The less intrusive donors are immediate and extended family. This group understands the intent of the Scholarship easier than others. In addition to family members, donors such as friends, co-workers, local, regional and national corporations and philanthropy organizations; all donations are treated as a charitable tax deduction as long as the Foundation is a 501(c)3 organization.
Educational Scholarship Eligibility Criteria
A select list of criteria needs to be developed but keep in mind if the criteria becomes very specific and hard to understand, most students will not apply due to the difficulty in responding to your criteria. A good balance of general to specific criteria is key.

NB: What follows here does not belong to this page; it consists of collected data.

(* ===== verification/Dashboard.v ===== *)
(** * Who is calling: [session.go], [middleware.go] and [http_dashboard_auth.go] of [internal/broker]

    The session store, the identity of an HTTP request from its header, its
    cookie or the settings, the gate before the admin endpoints, and login and
    logout.  A run is a sequence of these operations with their clock readings
    and of changes of the settings. *)

From S2P Require Import Prelude GoLib Types Partition Topic RateLimit Auth AuditLog Config HotReload.

Local Open Scope Z_scope.

(** ** Sessions *)

Definition DashboardSessionTTLDefault : Z := 43200 * second_ns.

Record DashboardSession := mkDashboardSession {
  dss_Token : string;
  dss_Identity : Identity;
  dss_CreatedAt : Z;
  dss_ExpiresAt : Z;
  dss_RemoteAddr : string;
}.

Record SessionStore := mkSessionStore {
  ss_sessions : gmap string DashboardSession;
  ss_ttl : Z;
}.

Definition NewSessionStore (ttl : Z) : SessionStore :=
  mkSessionStore ∅ (if ttl <=? 0 then DashboardSessionTTLDefault else ttl).

(** [token] is the random token, [None] when the generator fails. *)
Definition SessionStore_Create (now : Z) (token : option string) (s : SessionStore) (id : Identity) (remoteAddr : string) :
    SessionStore * option DashboardSession :=
  match token with
  | None => (s, None)
  | Some token =>
      let sess := mkDashboardSession token id now (now + ss_ttl s) remoteAddr in
      (mkSessionStore (<[token := sess]> (ss_sessions s)) (ss_ttl s), Some sess)
  end.

Definition SessionStore_Revoke (s : SessionStore) (token : string) : SessionStore :=
  mkSessionStore (delete token (ss_sessions s)) (ss_ttl s).

Definition SessionStore_Get (now : Z) (s : SessionStore) (token : string) : SessionStore * option DashboardSession :=
  match ss_sessions s !! token with
  | None => (s, None)
  | Some sess => if dss_ExpiresAt sess <? now then (SessionStore_Revoke s token, None) else (s, Some sess)
  end.

Definition SessionStore_evictExpired (now : Z) (s : SessionStore) : SessionStore :=
  mkSessionStore (filter (λ p, (dss_ExpiresAt p.2 <? now) = false) (ss_sessions s)) (ss_ttl s).

(** ** The server *)

Record AdminServer := mkAdminServer {
  as_cfg : Config;
  as_auth : Authenticator;
  as_sessions : SessionStore;
  as_rateLimiter : RateLimiter;
  as_audit : option Logger;
}.

Definition as_with_sessions (a : AdminServer) (s : SessionStore) : AdminServer :=
  mkAdminServer (as_cfg a) (as_auth a) s (as_rateLimiter a) (as_audit a).

Definition dashboardAuthEnabled (c : Config) : bool :=
  if negb (nw_DashboardEnabled (cf_Network c)) then false
  else if negb (ac_Enabled (cf_Auth c)) then false
  else
    match nw_DashboardAuthEnabled (cf_Network c) with
    | Some false => false
    | _ => true
    end.

(** What the handlers read of a request: the [Authorization] header and the
    session cookie, both empty when absent. *)
Record HttpRequest := mkHttpRequest {
  hq_path : string;
  hq_authorization : string;
  hq_cookie : string;
  hq_remote : string;
  hq_tls : bool;
}.

Definition bearer : string := "Bearer ".

Definition strip_bearer (s : string) : option string :=
  if (String.substring 0 7 s =? bearer)%string then Some (String.substring 7 (String.length s - 7) s) else None.

Definition resolveFromHeader (a : AdminServer) (r : HttpRequest) : option Identity :=
  match strip_bearer (hq_authorization r) with
  | None => None
  | Some apiKey =>
      if bool_decide (apiKey = EmptyString) then None
      else match Authenticator_Authenticate (as_auth a) apiKey with Ok id => Some id | Error _ => None end
  end.

Definition resolveFromSessionCookie (now : Z) (a : AdminServer) (r : HttpRequest) : AdminServer * option Identity :=
  if bool_decide (hq_cookie r = EmptyString) then (a, None)
  else
    let '(s, sess) := SessionStore_Get now (as_sessions a) (hq_cookie r) in
    (as_with_sessions a s, dss_Identity <$> sess).

Definition resolveIdentity (now : Z) (a : AdminServer) (r : HttpRequest) : AdminServer * option Identity :=
  if negb (dashboardAuthEnabled (as_cfg a)) then (a, Some anonymous_admin)
  else
    match resolveFromHeader a r with
    | Some id => (a, Some id)
    | None => resolveFromSessionCookie now a r
    end.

The information the student provides is strictly confidential. They should be made aware the authority for the collection of this information is stated in Public Law 93-642. The primary purpose for which the information is requested will be used in the selection of an award winner for a specific Educational Scholarship Award. Submitting the information requested is voluntary. Failure to complete the form and essay will prevent the applicant from being considered for the award. Information may be used to publicize the applicant’s selection for this award.
The following are some sample criteria to strike a balance for selection:
Describe your involvement in civic (and religious) activities. Indicate the activity, the date of participation and your role.
Describe your participation and role in extracurricular school activities (sports, clubs, etc).
Describe your academic achievements, emotional, spiritual and artistic (art & music) development in your high school junior and senior years.
Describe any life experiences, if any, which you believe have impacted your grades. Note selection is not based on grade point average.
Describe your intended area of study, your career path and how you feel it will contribute to society.
Recommendation (To be completed by the applicant’s parent, guardian, or other individual selected by the applicant)
Describe the applicant’s inspirational contribution and extra-curricular activities.
Describe why you feel the applicant should receive this award.
Scholarship Fund Longevity
The Scholarship can be a one-time award, an annual event, and/or a perpetual award. The Kelly Elizabeth Baker Memorial Scholarship Award was established to be a perpetual award. In other words, to continue beyond one's life. This can be accomplished by identifying a trustee in your will to administer the specifics of the Scholarship Award.
Keeping up the Momentum
It is extremely important to keep the momentum of the Scholarship in a continuous state of progression to achieve your annual goals and those of your donors and future award recipients. Once the Scholarship award is made, have a notice published in the School newsletter, a Church bulletin, the local and regional newspapers and most importantly write thank you letters to all of your donors. In addition, we write a personalized letter and have a specialized plaque made and presented to the award recipient at the award ceremony.
Each year is an opportunity to expand your donor network. Advise your donors and prospective donors of not only the Scholarship Award but also of other charitable contributions made in your child's memory. For example, we give to the Paul Stephan Home, Martha's Table, The Leukemia & Lymphoma + Multiple Myeloma Society, Compassionate Friends, to name a few, all of which we feel our daughter would approve.